== Problem statement ==
In the entries below, find the line with "Hh. case_decide; subst; simpl; naive_solver." and the line with "lia) Hp) as (_ & -> & Hok').". Reproduce those two lines and every line between them exactly, and nothing more.

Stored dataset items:
(** A step that leaves every lock's [locked] and [cpu], and in which every CPU
    keeps its phase or moves between phases that own nothing, keeps the
    invariant. *)
Lemma lock_inv_frame s f s' f' :
  lock_inv (mkConf s f) →
  (∀ lk, locked (lks s' lk) = locked (lks s lk) ∧ lcpu (lks s' lk) = lcpu (lks s lk)) →
  (∀ c, f' c = f c ∨
     ∀ lk, f c ≠ Swapped lk ∧ f c ≠ Clearing lk ∧ f' c ≠ Swapped lk ∧ f' c ≠ Clearing lk) →
  lock_inv (mkConf s' f').
Proof.
  intros [Hw Hh Ho Hm Hp] Hlk Hf.
  assert (∀ c' lk, owns (mkConf s' f') c' lk ↔ owns (mkConf s f) c' lk) as Hown.
  { intros c' lk. unfold owns; simpl. destruct (Hlk lk) as [_ ->].
    destruct (Hf c') as [->|H]; [done|]. destruct (H lk) as (? & ? & ? & ?). tauto. }
  split; simpl in *.
  - intros lk. destruct (Hlk lk) as [-> _]. apply Hw.
  - intros lk c' H%Hown. destruct (Hlk lk) as [-> _]. eauto.
  - intros lk. destruct (Hlk lk) as [-> _]. intros [c' H]%Ho. exists c'. by apply Hown.
  - intros lk c1 c2 H1%Hown H2%Hown. eauto.
  - intros lk c'. destruct (Hlk lk) as [_ ->]. destruct (Hf c') as [->|H]; [apply Hp|].
    destruct (H lk) as (? & ? & ? & ?). tauto.
Qed.

(** A step in which CPU [c] changes only lock [lk], which before and after the
    step no other CPU owns. *)
Lemma lock_inv_update s f s' c p lk :
  lock_inv (mkConf s f) →
  (∀ lk', lk' ≠ lk → lks s' lk' = lks s lk') →
  (∀ c', owns (mkConf s f) c' lk → c' = c) →
  (∀ lk', lk' ≠ lk → f c ≠ Swapped lk' ∧ f c ≠ Clearing lk' ∧ p ≠ Swapped lk' ∧ p ≠ Clearing lk') →
  (∀ c', c' ≠ c → lcpu (lks s' lk) ≠ Some c') →
  (locked (lks s' lk) = 1 ∧ (lcpu (lks s' lk) = Some c ∨ p = Swapped lk ∨ p = Clearing lk) ∨
   locked (lks s' lk) = 0 ∧ lcpu (lks s' lk) = None ∧ p ≠ Swapped lk ∧ p ≠ Clearing lk) →
  (p = Swapped lk ∨ p = Clearing lk → lcpu (lks s' lk) = None) →
  lock_inv (mkConf s' (set_pc c p f)).
Proof.
  intros [Hw Hh Ho Hm Hp] Hlks Hon Hpc Hcpu Hlk Hph. simpl in *.
  assert (∀ c' lk', lk' ≠ lk →
    owns (mkConf s' (set_pc c p f)) c' lk' ↔ owns (mkConf s f) c' lk') as Hother.
  { intros c' lk' Hne. unfold owns, set_pc; simpl. rewrite Hlks by done.
    destruct (Hpc lk' Hne) as (? & ? & ? & ?). case_decide; subst; tauto. }
  assert (∀ c', owns (mkConf s' (set_pc c p f)) c' lk → c' = c) as Hsame.
  { intros c' Hown. destruct (decide (c' = c)) as [|Hne]; [done|]. apply Hon.
    unfold owns, set_pc in *; simpl in *. rewrite decide_False in Hown by done.
    destruct Hown as [H|H]; [by apply Hcpu in H|by right]. }
  split; simpl.
  - intros lk'. destruct (decide (lk' = lk)) as [->|Hne]; [tauto|]. rewrite Hlks by done. apply Hw.
  - intros lk' c' Hown. destruct (decide (lk' = lk)) as [->|Hne].
    + pose proof (Hsame _ Hown) as ->. destruct Hlk as [[? _]|(_ & E & E1 & E2)]; [done|].
      unfold owns, set_pc in Hown; simpl in Hown. rewrite decide_True in Hown by done. naive_solver.
    + rewrite Hlks by done. apply Hh with c'. by apply Hother.
  - intros lk' H. destruct (decide (lk' = lk)) as [->|Hne].
    + exists c. unfold owns, set_pc; simpl. rewrite decide_True by done.
      destruct Hlk as [[_ ?]|[E _]]; [done|lia].
    + rewrite Hlks in H by done. destruct (Ho _ H) as [c' Hc']. exists c'. by apply Hother.
  - intros lk' c1 c2 H1 H2. destruct (decide (lk' = lk)) as [->|Hne].
    + by rewrite (Hsame _ H1), (Hsame _ H2).
    + apply (Hm lk'); by apply Hother.
  - intros lk' c'. unfold set_pc. destruct (decide (c' = c)) as [->|Hc].
    + destruct (decide (lk' = lk)) as [->|Hne]; [done|].
      destruct (Hpc lk' Hne) as (? & ? & ? & ?). tauto.
    + destruct (decide (lk' = lk)) as [->|Hne].
      * intros H. destruct Hc. apply Hon. by right.
      * rewrite Hlks by done. apply Hp.
Qed.

Lemma push_off_lks c s s' : push_off c s = Ok () s' → lks s' = lks s.
Proof.
  unfold push_off, intr_get, intr_off. krun. destruct (_ =? 0); simpl; by intros [= <-].
Qed.

Lemma pop_off_lks c s s' : pop_off c s = Ok () s' → lks s' = lks s.
Proof.
  unfold pop_off, intr_get, intr_on. krun. destruct (sie _); [done|].
  destruct (_ <? 1); [done|]. simpl. destruct (_ && _); simpl; by intros [= <-].
Qed.

Lemma test_and_set_spec lk s s' old :
  test_and_set lk s = Ok old s' →
  old = locked (lks s lk) ∧ s' = set_lk lk (λ x, x <| locked := 1 |>) s.
Proof. unfold test_and_set. krun. by intros [= <- <-]. Qed.

Lemma set_pc_frame c p f c' :
  (∀ lk, f c ≠ Swapped lk ∧ f c ≠ Clearing lk) → (∀ lk, p ≠ Swapped lk ∧ p ≠ Clearing lk) →
  set_pc c p f c' = f c' ∨ ∀ lk, f c' ≠ Swapped lk ∧ f c' ≠ Clearing lk ∧
    set_pc c p f c' ≠ Swapped lk ∧ set_pc c p f c' ≠ Clearing lk.
Proof.
  intros H1 H2. unfold set_pc. case_decide; [subst; right|by left].
  intros lk. destruct (H1 lk), (H2 lk). tauto.
Qed.

(** The cases of [lock_inv_update] that do not depend on which word changes. *)
Ltac owner_step Hinv Hf s f c lk :=
  apply (lock_inv_update s f _ c _ lk); [done|..];
  [ intros lk' ?; simpl; by rewrite decide_False
  | intros c' Hc'; first [by apply (li_mutex _ Hinv lk) | naive_solver]
  | intros lk' ?; rewrite Hf; naive_solver
  | .. ]; simpl; rewrite ?decide_True by done; simpl.

Lemma lock_inv_step x y : lock_inv x → step x y → lock_inv y.
Proof.
  intros Hinv Hstep. destruct Hstep as
    [c lk s f s' Hf Hp Hh|c lk s f s' old Hf Ht Hold|c lk s f s' old Hf Ht Hold
    |c lk s f Hf|c lk s f Hf Hh|c lk s f Hf|c s f s' Hf Hp].
  - apply (lock_inv_frame s f); [done|by rewrite (push_off_lks _ _ _ Hp)|].
    intros c'. apply set_pc_frame; [by rewrite Hf|done].
  - apply test_and_set_spec in Ht as [-> ->].
    apply (lock_inv_frame s f); [done| |by left].
    intros lk'. simpl. case_decide; [subst|done]. simpl.
    destruct (li_word _ Hinv lk) as [E|E]; simpl in E; rewrite E in *; done.
  - apply test_and_set_spec in Ht as [-> ->]. b2p.
    assert (∀ c', ¬ owns (mkConf s f) c' lk) as Hno
      by (intros c' H; apply (li_held _ Hinv) in H; simpl in *; lia).
    owner_step Hinv Hf s f c lk; [by intros c' ? H; apply (Hno c'); left|tauto|].
    intros _. destruct (lcpu (lks s lk)) as [c'|] eqn:E; [|done]. destruct (Hno c'). by left.
  - assert (owns (mkConf s f) c lk) as Hown by (right; left; done).
    owner_step Hinv Hf s f c lk; [naive_solver| |naive_solver].
    left. split; [by apply (li_held _ Hinv) in Hown|tauto].
  - assert (owns (mkConf s f) c lk) as Hown by (unfold holding in Hh; b2p; by left).
    owner_step Hinv Hf s f c lk; [done| |done].
    left. split; [by apply (li_held _ Hinv) in Hown|tauto].
  - assert (owns (mkConf s f) c lk) as Hown by (right; right; done).
    owner_step Hinv Hf s f c lk; [| |naive_solver].
    + intros c' Hc H. destruct Hc. apply (li_mutex _ Hinv lk); [by left|done].
    + right. split_and!; try done. apply (li_phase _ Hinv lk c). by right.
  - apply (lock_inv_frame s f); [done|by rewrite (pop_off_lks _ _ _ Hp)|].
    intros c'. apply set_pc_frame; [by rewrite Hf|done].
Qed.

Lemma lock_inv_reachable x y : initial x → rtc step x y → lock_inv y.
Proof.
  intros Hi%lock_inv_initial. induction 1; eauto using lock_inv_step.
Qed.

(** ** Interrupts stay off in critical sections *)

Definition in_transit (p : pc) : Z := match p with Run => 0 | _ => 1 end.

(** The depth of a CPU counts the locks that record it, and one more while it
    is inside [acquire] or [release]. *)
Definition depth_inv (x : conf) : Prop :=
  ∀ c, ∃ h : list lock, NoDup h ∧ (∀ lk, lk ∈ h ↔ lcpu (lks (cst x) lk) = Some c) ∧
    noff (cpus (cst x) c) = Z.of_nat (length h) + in_transit (cpc x c) ∧
    nesting_ok (cpus (cst x) c).

Lemma depth_inv_initial x : initial x → depth_inv x.
Proof.
  intros [Hl Hc] c. destruct (Hc c) as [E1 E2]. exists []. split_and!; [constructor| | |].
  - intros lk. destruct (Hl lk) as [_ ->]. split; [by intros ?%not_elem_of_nil|done].
  - by rewrite E1, E2.
  - unfold nesting_ok. rewrite E2. split; lia.
Qed.

Lemma push_off_step c s s' :
  nesting_ok (cpus s c) → push_off c s = Ok () s' →
  (∀ c', c' ≠ c → cpus s' c' = cpus s c') ∧ noff (cpus s' c) = noff (cpus s c) + 1 ∧
  nesting_ok (cpus s' c).
Proof.
  intros Hok Hp. pose proof (wp_det _ _ _ _ _ Hp (push_off_spec c s Hok)) as (_ & H1 & H2).
  split_and!; [done|by rewrite H2|]. destruct Hok. rewrite H2. split; simpl; [lia|done].
Qed.

Lemma pop_off_step c s s' :
  nesting_ok (cpus s c) → 1 <= noff (cpus s c) → pop_off c s = Ok () s' →
  (∀ c', c' ≠ c → cpus s' c' = cpus s c') ∧ noff (cpus s' c) = noff (cpus s c) - 1 ∧
  nesting_ok (cpus s' c).
Proof.
  intros [? Hok] ? Hp. assert (sie (cpus s c) = false) as Hs by (apply Hok; lia).
  pose proof (wp_det _ _ _ _ _ Hp (pop_off_spec c s Hs ltac:(done))) as (_ & H1 & H2).
  split_and!; [done|by rewrite H2|]. rewrite H2. split; simpl; [lia|].
  intros ?. by destruct (Z.eqb_spec (noff (cpus s c)) 1); [lia|].
Qed.

Lemma depth_inv_step x y : lock_inv x → depth_inv x → step x y → depth_inv y.
Proof.
  intros Hinv Hd Hstep c'. destruct (Hd c') as (h & Hnd & Hh & Hn & Hok).
  destruct Hstep as
    [c lk s f s' Hf Hp Hho|c lk s f s' old Hf Ht Hold|c lk s f s' old Hf Ht Hold
    |c lk s f Hf|c lk s f Hf Hho|c lk s f Hf|c s f s' Hf Hp]; simpl in *.
  - pose proof (push_off_lks _ _ _ Hp) as Hl. exists h. rewrite Hl. unfold set_pc.
    case_decide as Hc; [subst c'|].
    + destruct (push_off_step _ _ _ Hok Hp) as (_ & -> & Hok'). rewrite Hn, Hf.
      split_and!; try done. simpl. lia.
    + destruct (Hd c) as (? & _ & _ & _ & Hokc). simpl in *.
      destruct (push_off_step _ _ _ Hokc Hp) as (E & _). by rewrite E by done.
  - apply test_and_set_spec in Ht as [-> ->]. exists h. split_and!; try done.
    intros lk'. rewrite Hh. simpl. case_decide; by subst.
  - apply test_and_set_spec in Ht as [-> ->]. exists h. unfold set_pc. split_and!; try done.
    + intros lk'. rewrite Hh. simpl. case_decide; by subst.
    + simpl. case_decide; [subst|done]. by rewrite Hn, Hf.
  - assert (lcpu (lks s lk) = None) as E by (apply (li_phase _ Hinv lk c); by left).
    unfold set_pc. destruct (decide (c' = c)) as [->|Hc].
    + exists (lk :: h). split_and!; [constructor; [|done]| | |done]; simpl.
      * rewrite Hh. congruence.
      * intros lk'. rewrite elem_of_cons, Hh. case_decide; subst; simpl; naive_solver.
      * rewrite Hn, Hf. simpl. lia.
    + exists h. split_and!; try done.
      intros lk'. rewrite Hh. simpl. case_decide; subst; simpl; naive_solver.
  - assert (lcpu (lks s lk) = Some c) as E by (unfold holding in Hho; b2p; done).
    unfold set_pc. destruct (decide (c' = c)) as [->|Hc].
    + destruct (elem_of_Permutation h lk) as [[h' Hp] _]; [by apply Hh|].
      rewrite Hp in Hnd. apply NoDup_cons in Hnd as [Hni Hnd'].
      exists h'. split_and!; [done| | |done].
      * intros lk'. simpl. case_decide; [subst; simpl; naive_solver|].
        rewrite <- Hh, Hp, elem_of_cons. naive_solver.
      * rewrite Hn, Hf, (Permutation_length Hp). simpl. lia.
    + exists h. split_and!; try done.
      intros lk'. rewrite Hh. simpl. case_decide; subst; simpl; naive_solver.
  - exists h. unfold set_pc. split_and!; try done.
    + intros lk'. rewrite Hh. simpl. case_decide; by subst.
    + simpl. case_decide; [subst|done]. by rewrite Hn, Hf.
  - pose proof (pop_off_lks _ _ _ Hp) as Hl. exists h. rewrite Hl. unfold set_pc.
    case_decide as Hc; [subst c'|].
    + destruct (pop_off_step _ _ _ Hok ltac:(rewrite Hn, Hf; simpl; lia) Hp) as (_ & -> & Hok').
      rewrite Hn, Hf. split_and!; try done. simpl. lia.
    + destruct (Hd c) as (? & _ & _ & Hnc & Hokc). simpl in *.
      destruct (pop_off_step _ _ _ Hokc ltac:(rewrite Hnc, Hf; simpl; lia) Hp) as (E & _).
      by rewrite E by done.
Qed.

Lemma depth_inv_reachable x y : initial x → rtc step x y → depth_inv y.
Proof.
  intros Hi Hr. assert (lock_inv y ∧ depth_inv y) as [_ ?]; [|done].
  pose proof (depth_inv_initial _ Hi) as Hd. apply lock_inv_initial in Hi.
  induction Hr; eauto using lock_inv_step, depth_inv_step.
Qed.

(** A CPU that owns a lock runs with interrupts disabled. *)
Lemma owner_interrupts_off x c lk : depth_inv x → owns x c lk → sie (cpus (cst x) c) = false.
Proof.
  intros Hd Hown. destruct (Hd c) as (h & _ & Hh & Hn & [_ Hs]). apply Hs. rewrite Hn.
  destruct Hown as [H|H].
  - apply Hh in H. apply elem_of_Permutation in H as [h' Hperm]. rewrite (Permutation_length Hperm).
    simpl. destruct (cpc x c); simpl; lia.
  - destruct H as [-> | ->]; simpl; lia.
Qed.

== Solution to this problem ==
      * intros lk'. rewrite elem_of_cons, Hh. case_decide; subst; simpl; naive_solver.
      * rewrite Hn, Hf. simpl. lia.
    + exists h. split_and!; try done.
      intros lk'. rewrite Hh. simpl. case_decide; subst; simpl; naive_solver.
  - assert (lcpu (lks s lk) = Some c) as E by (unfold holding in Hho; b2p; done).
    unfold set_pc. destruct (decide (c' = c)) as [->|Hc].
    + destruct (elem_of_Permutation h lk) as [[h' Hp] _]; [by apply Hh|].
      rewrite Hp in Hnd. apply NoDup_cons in Hnd as [Hni Hnd'].
      exists h'. split_and!; [done| | |done].
      * intros lk'. simpl. case_decide; [subst; simpl; naive_solver|].
        rewrite <- Hh, Hp, elem_of_cons. naive_solver.
      * rewrite Hn, Hf, (Permutation_length Hp). simpl. lia.
    + exists h. split_and!; try done.
      intros lk'. rewrite Hh. simpl. case_decide; subst; simpl; naive_solver.
  - exists h. unfold set_pc. split_and!; try done.
    + intros lk'. rewrite Hh. simpl. case_decide; by subst.
    + simpl. case_decide; [subst|done]. by rewrite Hn, Hf.
  - pose proof (pop_off_lks _ _ _ Hp) as Hl. exists h. rewrite Hl. unfold set_pc.
    case_decide as Hc; [subst c'|].
    + destruct (pop_off_step _ _ _ Hok ltac:(rewrite Hn, Hf; simpl; lia) Hp) as (_ & -> & Hok').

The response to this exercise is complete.